What is being asked: Search the data below for "builder"; list each line that holds it.

(Collection entries)
- Opening Delimiter -

(** C6. When [sanitizeCssUrl] answers [null] for the [.css_url] value of
    the clicked option, the handler completes without an exception and
    the stylesheet elements are what they were, [href] included; a
    stylesheet element the handler had to create has no [href]. *)
Theorem null_url_skips_update (env : host)
    (isSafeCssUrl : option (string -> bool)) (this : nat) (pg : page)
    (o : color_option) (sheet : list link) (cs : option string) :
  options pg !! this = Some o ->
  stylesheet pg = Some sheet ->
  sanitizeCssUrl env (opt_css_url o) cs isSafeCssUrl = None ->
  exists pg' sheet',
    handleSchemeSelection env isSafeCssUrl this pg = Normal pg' /\
    stylesheet pg' = Some sheet' /\
    (sheet' = sheet \/ (sheet = [] /\ sheet' = [Link None])).
Proof.
  intros Ho Hs Hn.
  apply (sanitizeCssUrl_null_any_scheme _ _ _ None) in Hn.
  unfold handleSchemeSelection. rewrite Ho.
  destruct (opt_selected o).
  - exists pg, sheet. auto.
  - cbn [stylesheet]. rewrite Hs, Hn. cbn [truthy].
    eexists _, _. split; [reflexivity|]. split; [reflexivity|].
    destruct sheet; auto.
Qed.

Lemma null_url_skips_update_witness :
  exists pg' sheet',
    handleSchemeSelection admin_page None 2 sample_picker = Normal pg' /\
    stylesheet pg' = Some sheet' /\
    (sheet' = [Link (Some "/fresh.css")] \/
     ([Link (Some "/fresh.css")] = [] /\ sheet' = [Link None])).
Proof.
  apply (null_url_skips_update admin_page None 2 sample_picker
           (ColorOption false (Some "evil") (Some false)
              (Some "javascript:alert(1)"))
           [Link (Some "/fresh.css")] None); reflexivity.
Defined.

End AdminStylesFacts.

(* ===================================================================== *)
(** * Properties of twae-migration.js *)
(* ===================================================================== *)

Module MigrationFacts.

Import Migration.

(** ** The handlers at work *)

Example run_blocked :
  let st := run unsaved_editor [ClickRun] in
  requests st = [] /\ toasts st = [].
Proof. split; reflexivity. Qed.

Example run_guard :
  toasts (step (State (Some false) true true (Some sample_button) DUndefined
                  true "" [] []) ClickRun)
  = ["Please publish your changes before running migration."].
Proof. reflexivity. Qed.

Example run_after_save :
  requests (run unsaved_editor
              [ClickRun; EditorSaved true; AfterSave; ClickRun])
  = [Request "twae_run_migration" None false].
Proof. reflexivity. Qed.

Example run_unannounced :
  requests (run (load (Some true) (Some sample_button) DUndefined)
              [EditorSaved false; ClickRun])
  = [Request "twae_run_migration" None true].
Proof. reflexivity. Qed.

Example run_after_success :
  requests (run (load None (Some sample_button) DUndefined)
              [ClickRun; RunResponse true "done"; ClickRun])
  = [Request "twae_run_migration" None false].
Proof. reflexivity. Qed.

Example dismiss_unsaved :
  requests (run unsaved_editor [ClickDismiss])
  = [Request "twae_hide_migration_notice" (Some (DString "twe")) true].
Proof. reflexivity. Qed.

Example loaded_disabled :
  disabled <$> run_button unsaved_editor = Some true.
Proof. reflexivity. Qed.

Example saved_enabled :
  disabled <$> run_button (run unsaved_editor [AfterSave]) = Some false.
Proof. reflexivity. Qed.

Example outside_editor :
  let st := run (load None (Some sample_button) (DString "")) [EditorChange; ClickRun] in
  hasUnsavedChanges st = false /\
  requests st = [Request "twae_run_migration" None false].
Proof. split; reflexivity. Qed.

(** ** The gate on the run action *)

Lemma requests_updateMigrationButtonState st :
  requests (updateMigrationButtonState st) = requests st.
Proof. unfold updateMigrationButtonState. now destruct (hasUnsavedChanges st). Qed.

Lemma fields_updateMigrationButtonState st :
  elementor (updateMigrationButtonState st) = elementor st /\
  hooked (updateMigrationButtonState st) = hooked st /\
  hasUnsavedChanges (updateMigrationButtonState st) = hasUnsavedChanges st.
Proof.
  unfold updateMigrationButtonState.
  destruct (hasUnsavedChanges st) eqn:E; cbn; auto.
Qed.

Lemma checkUnsaved_elementor st s :
  elementor st = Some s -> checkUnsaved st = negb s.
Proof. unfold checkUnsaved. now intros ->. Qed.

(** A run click either leaves the requests alone or posts with the
    flag down. *)
Lemma click_run_requests st :
  requests (step st ClickRun) = requests st \/
  (hasUnsavedChanges st = false /\
   requests (step st ClickRun)
   = Request "twae_run_migration" None (checkUnsaved st) :: requests st).
Proof.
  cbn [step]. destruct (run_button st) as [b|]; [|now left].
  destruct (disabled b); [now left|].
  destruct (hasUnsavedChanges st); [now left|right]. now split.
Qed.

Lemma click_run_fields st :
  elementor (step st ClickRun) = elementor st /\
  hooked (step st ClickRun) = hooked st /\
  hasUnsavedChanges (step st ClickRun) = hasUnsavedChanges st.
Proof.
  cbn [step]. destruct (run_button st) as [b|]; [|auto].
  destruct (disabled b); [auto|].
  destruct (hasUnsavedChanges st) eqn:E; cbn; auto.
Qed.

(** Outside the editor the builder is never reported unsaved. *)
Lemma gated_no_editor es st :
  elementor st = None -> runs_gated st -> runs_gated (run st es).
Proof.
  revert st. induction es as [|e es IH]; intros st He Hg; [exact Hg|].
  change (run st (e :: es)) with (run (step st e) es).
  assert (Hc : checkUnsaved st = false) by (unfold checkUnsaved; now rewrite He).
  apply IH.
  - destruct e as [| | | | s | [] m | |];
      [exact He | | cbn [step] .. ]; try exact He.
    + now destruct (click_run_fields st) as (-> & _).
    + destruct (hooked st); [|exact He].
      now destruct (fields_updateMigrationButtonState
                      (with_flag (checkUnsaved st) st)) as (-> & _).
    + destruct (hooked st); [|exact He].
      now destruct (fields_updateMigrationButtonState (with_flag false st))
        as (-> & _).
    + cbn. now rewrite He.
  - unfold runs_gated in *.
    destruct e as [| | | | s | [] m | |];
      [cbn [step] | | cbn [step] .. ]; try exact Hg.
    + constructor; [discriminate|exact Hg].
    + destruct (click_run_requests st) as [E | [_ E]]; rewrite E; [exact Hg|].
      constructor; [intros _; exact Hc | exact Hg].
    + destruct (hooked st); [|exact Hg].
      now rewrite requests_updateMigrationButtonState.
    + destruct (hooked st); [|exact Hg].
      now rewrite requests_updateMigrationButtonState.
Qed.

(** In the editor, while the builder's state is announced, the flag is
    up whenever the builder has unsaved changes. *)
Lemma gated_announced n :
  forall es st s,
    (length es < n)%nat ->
    elementor st = Some s -> hooked st = true ->
    (s = false -> hasUnsavedChanges st = true) ->
    runs_gated st ->
    announced s es = true ->
    runs_gated (run st es).
Proof.
  induction n as [|n IH]; intros es st s Hn He Hh Hf Hg Ha; [lia|].
  destruct es as [|e es]; [exact Hg|].
  change (run st (e :: es)) with (run (step st e) es).
  cbn [length] in Hn.
  destruct e as [| | | | sv | ok m | |].
  - (* dismiss click *)
    apply (IH es _ s); [lia|exact He|exact Hh|exact Hf| |exact Ha].
    unfold runs_gated. cbn [step post requests].
    constructor; [discriminate|exact Hg].
  - (* run click *)
    destruct (click_run_fields st) as (E1 & E2 & E3).
    apply (IH es _ s); [lia|now rewrite E1|now rewrite E2|now rewrite E3|
                        |exact Ha].
    unfold runs_gated in *.
    destruct (click_run_requests st) as [E | [Hd E]]; rewrite E; [exact Hg|].
    constructor; [|exact Hg]. intros _. cbn [unsaved_when_posted].
    rewrite (checkUnsaved_elementor st s He).
    destruct s; [reflexivity|]. rewrite Hf in Hd by reflexivity.
    discriminate.
  - (* change *)
    cbn [step]. rewrite Hh.
    destruct (fields_updateMigrationButtonState
                (with_flag (checkUnsaved st) st)) as (E1 & E2 & E3).
    apply (IH es _ s); [lia|now rewrite E1|now rewrite E2| | |exact Ha].
    + intros ->. rewrite E3. cbn [with_flag hasUnsavedChanges].
      now rewrite (checkUnsaved_elementor st false He).
    + unfold runs_gated. now rewrite requests_updateMigrationButtonState.
  - (* after:save *)
    cbn [announced] in Ha. apply andb_true_iff in Ha as [-> Ha].
    cbn [step]. rewrite Hh.
    destruct (fields_updateMigrationButtonState (with_flag false st))
      as (E1 & E2 & E3).
    apply (IH es _ true); [lia|now rewrite E1|now rewrite E2|discriminate|
                           |exact Ha].
    unfold runs_gated. now rewrite requests_updateMigrationButtonState.
  - (* the builder sets isSaved *)
    destruct sv.
    + apply (IH es _ true); [lia| |exact Hh|discriminate|exact Hg|exact Ha].
      cbn [step elementor]. now rewrite He.
    + cbn [announced] in Ha.
      destruct es as [|e' es']; [exact Hg|].
      destruct e'; try discriminate Ha.
      change (run (step st (EditorSaved false)) (EditorChange :: es'))
        with (run (step (step st (EditorSaved false)) EditorChange) es').
      cbn [length] in Hn.
      set (st1 := step st (EditorSaved false)).
      assert (He1 : elementor st1 = Some false)
        by (unfold st1; cbn [step elementor]; now rewrite He).
      assert (Hh1 : hooked st1 = true) by exact Hh.
      cbn [step]. rewrite Hh1.
      destruct (fields_updateMigrationButtonState
                  (with_flag (checkUnsaved st1) st1)) as (E1 & E2 & E3).
      apply (IH es' _ false); [lia|now rewrite E1|now rewrite E2| | |exact Ha].
      * intros _. rewrite E3. cbn [with_flag hasUnsavedChanges].
        now rewrite (checkUnsaved_elementor st1 false He1).
      * unfold runs_gated. rewrite requests_updateMigrationButtonState.
        exact Hg.
  - (* response *)
    apply (IH es _ s); [lia| | | | |exact Ha];
      destruct ok; cbn [step]; assumption.
  - apply (IH es _ s); [lia| | | | |exact Ha]; cbn [step]; assumption.
  - apply (IH es _ s); [lia| | | | |exact Ha]; cbn [step]; assumption.
Qed.

(** C4, as the code has it.  The run handler tests the script's own
    [hasUnsavedChanges], its latest reading of the page builder: a run
    click with that flag up posts nothing, and as long as the builder's
    state is announced to the script no [twae_run_migration] request is
    posted while the builder has unsaved changes.  The dismiss handler
    has no test and posts [twae_hide_migration_notice] on every click,
    whatever the state of the builder. *)
Theorem run_action_gated (e : option bool) (b : option button)
    (d : data_value) (es : list event) :
  let st := run (load e b d) es in
  (hasUnsavedChanges st = true -> requests (step st ClickRun) = requests st) /\
  ((forall isSaved, e = Some isSaved -> announced isSaved es = true) ->
   forall r, r ∈ requests st -> action r = "twae_run_migration" ->
             unsaved_when_posted r = false) /\
  (exists v,
     requests (step st ClickDismiss)
     = Request "twae_hide_migration_notice" v (checkUnsaved st)
         :: requests st).
Proof.
  intros st. split; [|split].
  - intros H. destruct (click_run_requests st) as [E | [Hd _]]; [exact E|].
    congruence.
  - intros Ha.
    assert (G : runs_gated st).
    { unfold st. destruct e as [s|].
      - apply (gated_announced (S (length es)) es _ s); [lia| | | | |].
        + unfold load. cbn [elementor].
          now destruct (fields_updateMigrationButtonState
                          (with_flag
                             (checkUnsaved
                                (State (Some s) false false b d true "" [] []))
                             (State (Some s) false false b d true "" [] [])))
            as (-> & _).
        + reflexivity.
        + intros ->. unfold load. cbn [hasUnsavedChanges].
          now destruct (fields_updateMigrationButtonState
                          (with_flag
                             (checkUnsaved
                                (State (Some false) false false b d true "" [] []))
                             (State (Some false) false false b d true "" [] [])))
            as (_ & _ & ->).
        + unfold runs_gated, load. cbn [requests].
          rewrite requests_updateMigrationButtonState. constructor.
        + now apply Ha.
      - apply gated_no_editor; [reflexivity|constructor]. }
    unfold runs_gated in G. rewrite Forall_forall in G. exact G.
  - eexists. reflexivity.
Qed.

Lemma run_action_gated_witness :
  runs_gated
    (run (load (Some true) (Some sample_button) DUndefined)
       [EditorSaved false; EditorChange; ClickRun; EditorSaved true;
        AfterSave; ClickRun]).
Proof.
  apply Forall_forall.
  apply (proj1 (proj2 (run_action_gated (Some true) (Some sample_button)
                         DUndefined
                         [EditorSaved false; EditorChange; ClickRun;
                          EditorSaved true; AfterSave; ClickRun]))).
  intros isSaved [= <-]. reflexivity.
Defined.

- Closing Delimiter -

Exercise answer:
(** Outside the editor the builder is never reported unsaved. *)
(** In the editor, while the builder's state is announced, the flag is
    up whenever the builder has unsaved changes. *)
  - (* the builder sets isSaved *)
    [hasUnsavedChanges], its latest reading of the page builder: a run
    click with that flag up posts nothing, and as long as the builder's
    posted while the builder has unsaved changes.  The dismiss handler
    whatever the state of the builder. *)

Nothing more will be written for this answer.